Problem to work on:
Read the lines below. Copy out any that hold the string "Hmax".

Saved entries
******************************

(* ===== verification/SqlQuery.v ===== *)
(** Queries through the SQLite module: what [bestIndex] hands to [filter], and a
    query over a hive of real workers. *)
From stdpp Require Import gmap.
From Stdlib Require Import String.
From Stdlib Require Import SpecFloat.
From Stdlib Require Import Strings.Byte.
From S2P Require Import Prelude Scalar BTree BTreeDelete Comm RangeScan Column Repository Worker Ids Database Transaction Generator SqlTable SqlCursor.
Open Scope Z_scope.

(** * Numbers in the index string *)

Lemma decimal_head fuel n : (0 < fuel)%nat -> 0 <= n ->
  exists d rest, decimal_digits fuel n = byte_of (48 + d) :: rest /\ 0 <= d < 10.
Proof.
  revert n. induction fuel as [|fuel IH]; intros n Hf Hn; [lia|]. cbn [decimal_digits].
  destruct (Z.ltb_spec n 10); [by exists n, []; split; [|lia]|]. destruct fuel as [|fuel].
  - exists (n mod 10), []. split; [done|]. apply Z.mod_pos_bound. lia.
  - destruct (IH (n / 10)) as (d & rest & -> & Hd); [lia|apply Z.div_pos; lia|]. by exists d, (rest ++ [byte_of (48 + n mod 10)]).
Qed.

Lemma read_decimal fuel n s :
  0 <= n < 10 ^ Z.of_nat fuel -> Cursor.read_digits (decimal_digits fuel n ++ s) 0 = Cursor.read_digits s n.
Proof.
  revert n s. induction fuel as [|fuel IH]; intros n s Hn; [assert (n = 0) as -> by lia; done|]. cbn [decimal_digits].
  destruct (Z.ltb_spec n 10).
  - cbn [app Cursor.read_digits]. rewrite byte_val_digit by lia. replace (48 + n - 48) with n by lia.
    rewrite (proj2 (Z.leb_le 0 n)), (proj2 (Z.leb_le n 9)) by lia. done.
  - rewrite <- app_assoc. pose proof (Z.mod_pos_bound n 10 ltac:(lia)). rewrite Nat2Z.inj_succ, Z.pow_succ_r in Hn by lia.
    rewrite IH by (split; [apply Z.div_pos; lia|apply Z.div_lt_upper_bound; lia]).
    cbn [app Cursor.read_digits]. rewrite byte_val_digit by lia. replace (48 + n mod 10 - 48) with (n mod 10) by lia.
    rewrite (proj2 (Z.leb_le 0 (n mod 10))), (proj2 (Z.leb_le (n mod 10) 9)) by lia. cbn [andb]. f_equal.
    pose proof (Z.div_mod n 10). lia.
Qed.

(** The mask is written as an unsigned number and read back as a signed one. *)
Lemma read_mask u : 0 <= u < 2 ^ 64 -> Cursor.read_int64 (decimal u) = Z.min (2 ^ 63 - 1) u.
Proof.
  intros Hu. unfold decimal. destruct (decimal_head 20 u) as (d & rest & E & Hd); [lia|lia|].
  pose proof (read_decimal 20 u [] ltac:(change (10 ^ Z.of_nat 20) with 100000000000000000000; lia)) as Hr.
  rewrite app_nil_r in Hr. rewrite E in *. cbn [Cursor.read_int64]. rewrite byte_val_digit by lia.
  repeat (match goal with |- context [(?a =? ?b)] => rewrite (proj2 (Z.eqb_neq a b)) by lia end). 
  rewrite (proj2 (Z.leb_gt _ 13)) by lia. rewrite andb_false_r. cbn [orb]. by rewrite Hr.
Qed.

(** * The index that is chosen *)

Section Index.
Implicit Types (cs : list IndexConstraint) (m : gmap Z (list nat)).

(** The usable constraints on a column, from index [i] on. *)
Fixpoint usable_on (i : nat) cs (col : Z) : list nat :=
  match cs with
  | [] => []
  | c :: cs => if ic_usable c && (ic_iColumn c =? col) then i :: usable_on (S i) cs col else usable_on (S i) cs col
  end.
Lemma onward_trans m1 w1 m2 w2 m3 w3 : onward m1 w1 m2 w2 -> onward m2 w2 m3 w3 -> onward m1 w1 m3 w3.
Proof. intros [R1 L1 P1 S1 K1] [R2 L2 P2 S2 K2]. split; [done|lia|congruence|congruence|auto]. Qed.

(** What the steps change besides the writer leaves it at work. *)
Lemma onward_same m w m' :
  running m w -> lm_writer m' = lm_writer m -> lm_disk m' = lm_disk m -> lm_files m' = lm_files m -> lm_path m' = lm_path m -> lm_status m' = lm_status m ->
  onward m w m' w.
Proof.
  intros [Rw Rl Rf Rn Ro Rm] Ew Ed Ef Ep Est. assert (forall lsn, log_name m' lsn = log_name m lsn) as En by (intros; unfold log_name; by rewrite Ep).
  split; [split|..]; rewrite ?Ew, ?Ed, ?Ef, ?En; try done. intros lsn p bs [P1 P2 P3 P4]. split; rewrite ?Ed, ?En; done.
Qed.

Lemma with_writer_step m w fields z :
  running m w -> ls_size w = Some z ->
  exists m' w', with_writer m (fun k w => write_record k w fields) = Ret m' /\ onward m w m' w' /\ ls_lsn w' = ls_lsn w /\
    lm_columns m' = lm_columns m /\ placed m' w' (ls_lsn w) z (concat fields).
Proof.
  intros [Rw [Rl Rs] Rf Rn Ro Rm] Hz. pose proof Rl as [_ _ (z0 & Hz0 & Hlo) _]. assert (z0 = z) as -> by congruence. unfold LogHeaderSize in *.
  destruct (write_logs (lm_disk m) w fields (conj Rl Rs)) as (k' & w' & E & Hlog & Hfile & Hlsn).
  destruct (write_record_spec _ _ _ fields z Rl ltac:(lia) Hz) as (k2 & w2 & E2 & _ & _ & _ & _ & Hz2 & Hd & Hother).
  rewrite E in E2. injection E2 as <- <-. unfold with_writer. rewrite Rw, E. cbn [mbind outcome_bind].
  set (m' := set_writer m k' (Some w')). assert (forall lsn, log_name m' lsn = log_name m lsn) as En by done.
  assert (lm_disk m' !! ls_file w = Some (file_of k' w')) as Hk'.
  { destruct Hlog as [[_ _ _ [f Hf]] _]. unfold file_of. change (lm_disk m') with k'. rewrite <- Hfile. by rewrite Hf. }
  exists m', w'. split; [done|]. split; [split|split; [done|split; [done|]]].
  - split; [done|done|congruence|lia|by rewrite Hlsn|intros lsn H; rewrite Hlsn; by apply Rm].
  - lia.
  - done.
  - done.
  - intros lsn p bs [P1 P2 P3 (f & Hf & Hb)]. split; [lia|done| |].
    + rewrite Hlsn, Hz2. intros El y [= <-]. specialize (P3 El z Hz). lia.
    + rewrite En. destruct (decide (lsn = ls_lsn w)) as [->|Hne].
      * rewrite <- Rf, Hk'. eexists. split; [done|]. intros i b Hi. rewrite Hd. pose proof (lookup_lt_Some _ _ _ Hi). specialize (P3 eq_refl z Hz).
        rewrite File.write_before by lia. rewrite <- Rf in Hf. unfold file_of. rewrite Hf. by apply Hb.
      * exists f. split; [|done]. change (lm_disk m') with k'. rewrite Hother; [done|]. rewrite Rf. intros E'. apply log_name_inj in E'; lia.
  - split; [lia|done|rewrite Hz2; intros _ y [= <-]; lia|]. rewrite En, <- Rf, Hk'. eexists. split; [done|]. intros i b Hi. rewrite Hd. by apply File.write_at.
Qed.
Lemma sending_step fuel sv id now k c rest reqs final out :
  activeConnections_ sv !! id = Some c -> so_open (tSocket_ c) = true -> doubled (readBufferSize_ c) ->
  sending c rest -> Forall fits reqs -> so_in (tSocket_ c) = concat (frame <$> reqs) ->
  (final, out) = ((serve_all (sv_handler sv) id reqs).1, so_out (tSocket_ c) ++ rest ++ (serve_all (sv_handler sv) id reqs).2) ->
  exists sv', workSocket cf process (Datatypes.S fuel) sv id now (Some (Datatypes.S k)) = Ret sv' /\ advanced sv id c final out sv'.
Proof.
  intros Hc Ho Hd [Hs Happ Hpos Hrest Hne] Hf Hin Hfin. unfold workSocket, get_connection. rewrite Hc. cbn [or_undef mbind outcome_bind].
  change (socketState_ (set_lastAction c now)) with (socketState_ c). rewrite Hs. cbv zeta.
  change (writeBufferPos_ (set_lastAction c now)) with (writeBufferPos_ c). change (writeBuffer_ (set_lastAction c now)) with (writeBuffer_ c).
  change (tSocket_ (set_lastAction c now)) with (tSocket_ c). rewrite Hrest.
  assert (length rest = length (writeBuffer_ c) - Z.to_nat (writeBufferPos_ c))%nat as Hlr by (rewrite <- Hrest; apply length_drop).
  assert (0 < length rest)%nat as Hpr by (destruct rest; [done|cbn; lia]).
  rewrite (proj2 (Z.ltb_ge _ _)) by lia. rewrite (proj2 (Z.eqb_neq _ _)) by lia. unfold write_partial.
  set (m := Nat.min (Datatypes.S k) (length rest)). set (s := mkSocket _ _ _ _). set (c1 := set_write _ _ _).
  assert (so_out s = so_out (tSocket_ c) ++ take m rest) as Hout by done.
  assert (length out = length (so_out (tSocket_ c)) + length rest + length (serve_all (sv_handler sv) id reqs).2)%nat as Hlo
    by (injection Hfin as _ ->; rewrite !length_app; lia).
  assert (length (take m rest) = m) as Htm by (rewrite length_take; lia).
  destruct (Z.eqb_spec (writeBufferPos_ c1) (Z.of_nat (length (writeBuffer_ c)))) as [Heq|Hneq]; cbn [c1 set_write writeBufferPos_] in *.
  - erewrite transition_to by (change (appState_ c1) with (appState_ c); rewrite Happ; reflexivity). destruct (result_sent_socket c1) as [Ht Haw].
    assert (take m rest = rest) as Hall by (apply take_ge; lia).
    eexists. split; [reflexivity|]. exists (result_sent cf c1). split; [split; [apply lookup_insert_eq|by rewrite Ht|by apply doubled_shrunk|]|].
    + eapply (Framing _ _ _ _ _ [] reqs); [exact Haw|done|by rewrite Ht|]. rewrite Ht. change (tSocket_ c1) with s. rewrite Hout, Hall.
      rewrite <- app_assoc. exact Hfin.
    + split; [|done]. unfold left_over. rewrite Ht. change (tSocket_ c1) with s. rewrite Hout, length_app, Htm. cbn [s so_in]. lia.
  - eexists. split; [reflexivity|]. exists c1. split; [split; [apply lookup_insert_eq|exact Ho|exact Hd|]|].
    + eapply (Sending _ _ _ _ _ (drop m rest) reqs); [split|done|exact Hin|].
      * exact Hs.
      * exact Happ.
      * cbn. lia.
      * cbn [c1 set_write writeBufferPos_ writeBuffer_]. rewrite <- Hrest, drop_drop. f_equal. lia.
      * intros Ed. apply (f_equal length) in Ed. rewrite length_drop, length_nil in Ed. lia.
      * change (tSocket_ c1) with s. rewrite Hout, <- !app_assoc. rewrite (app_assoc (take m rest)), take_drop. exact Hfin.
    + split; [|done]. unfold left_over. change (tSocket_ c1) with s. rewrite Hout, length_app, Htm. cbn [s so_in]. lia.
Qed.

(** ** A connection that is polled *)

Definition poll_ready (c : TConnection) : bool :=
  match polled c with PollIn => negb (bool_decide (so_in (tSocket_ c) = [])) | PollOut => true | PollNothing => false end.

(** Each event is the time and how many bytes more than one have arrived or can be
    taken when poll reports the connection. *)
Fixpoint serve (fuel : nat) sv (id : Z) (events : list (Z * nat)) : outcome (Server S) :=
  match events with
  | [] => Ret sv
  | (now, k) :: events =>
    c ← get_connection sv id;
    if poll_ready c then sv ← workSocket cf process fuel sv id now (Some (Datatypes.S k)); serve fuel sv id events
    else serve fuel sv id events
  end.

Lemma conversing_step (Ha : answering) (Hmax : cf_maxFrameSize cf <= 2 ^ 31) fuel sv id now k c final out :
  conversing sv id c final out ->
  if poll_ready c then
    exists sv', workSocket cf process (Datatypes.S fuel) sv id now (Some (Datatypes.S k)) = Ret sv' /\ advanced sv id c final out sv'
  else awaiting c [] /\ so_in (tSocket_ c) = [] /\ so_out (tSocket_ c) = out /\ sv_handler sv = final.
Proof.
  intros [Hc Ho Hd Hp]. unfold poll_ready, polled. destruct Hp as [h reqs Haw Hf Hin Hfin|p req reqs Hrc Hlt Hf Hin Hfin|rest reqs Hsd Hf Hin Hfin].
  - rewrite (aw_app _ _ Haw). destruct (bool_decide_reflect (so_in (tSocket_ c) = [])) as [E|E]; cbn [negb].
    + pose proof (frame_head h _ reqs (aw_short _ _ Haw) Hin E) as ->. rewrite E, app_nil_r in Hin. cbn in Hin. subst h.
      injection Hfin as -> ->. cbn [serve_all fst snd]. by rewrite app_nil_r.
    + by eapply framing_step.
  - rewrite (rc_app _ _ _ Hrc). destruct (bool_decide_reflect (so_in (tSocket_ c) = [])) as [E|E]; cbn [negb]; [|by eapply receiving_step].
    exfalso. rewrite E, app_nil_r in Hin. subst p. rewrite length_app in Hlt. lia.
  - rewrite (sd_app _ _ Hsd). by eapply sending_step.
Qed.

Lemma conversation_ends (Ha : answering) (Hmax : cf_maxFrameSize cf <= 2 ^ 31) fuel events : forall sv id c final out,
  conversing sv id c final out -> (left_over c out <= length events)%nat ->
  exists sv' c', serve (Datatypes.S fuel) sv id events = Ret sv' /\ activeConnections_ sv' = <[id := c']> (activeConnections_ sv) /\
    awaiting c' [] /\ so_in (tSocket_ c') = [] /\ so_out (tSocket_ c') = out /\ sv_handler sv' = final.
Proof.
  induction events as [|[now k] events IH]; intros sv id c final out Hcv Hl; cbn [serve].
  - pose proof (conversing_step Ha Hmax fuel sv id 0 0 c final out Hcv) as Hstep. destruct (poll_ready c).
    + destruct Hstep as (sv' & _ & c' & _ & Hlt & _). cbn [length] in Hl. lia.
    + exists sv, c. split; [done|]. split; [symmetry; apply insert_id, Hcv|done].
  - unfold get_connection. rewrite (cv_active _ _ _ _ _ Hcv). cbn [or_undef mbind outcome_bind].
    pose proof (conversing_step Ha Hmax fuel sv id now k c final out Hcv) as Hstep. destruct (poll_ready c).
    + destruct Hstep as (sv1 & E1 & c1 & Hcv1 & Hlt & Hact1). rewrite E1. cbn [mbind outcome_bind].
      destruct (IH sv1 id c1 final out Hcv1) as (sv' & c' & E & Hact & Hrest); [cbn [length] in Hl; lia|].
      exists sv', c'. split; [exact E|]. split; [|exact Hrest]. by rewrite Hact, Hact1, insert_insert_eq.
    + destruct Hstep as (Haw & Hin & Hout & Hst). apply (IH sv id c final out Hcv). unfold left_over. rewrite Hin, Hout, Nat.sub_diag. cbn. lia.
Qed.


(** * Parked connections *)

(** What the client of a parked connection gets for the data that is posted to it. *)
Definition unparked_frame (data : bytes) : bytes := be_bytes 4 (Z.of_nat (length data) - 4) ++ drop 4 data.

******************************

Solution to the exercise:
Lemma conversing_step (Ha : answering) (Hmax : cf_maxFrameSize cf <= 2 ^ 31) fuel sv id now k c final out :
Lemma conversation_ends (Ha : answering) (Hmax : cf_maxFrameSize cf <= 2 ^ 31) fuel events : forall sv id c final out,
  - pose proof (conversing_step Ha Hmax fuel sv id 0 0 c final out Hcv) as Hstep. destruct (poll_ready c).
    pose proof (conversing_step Ha Hmax fuel sv id now k c final out Hcv) as Hstep. destruct (poll_ready c).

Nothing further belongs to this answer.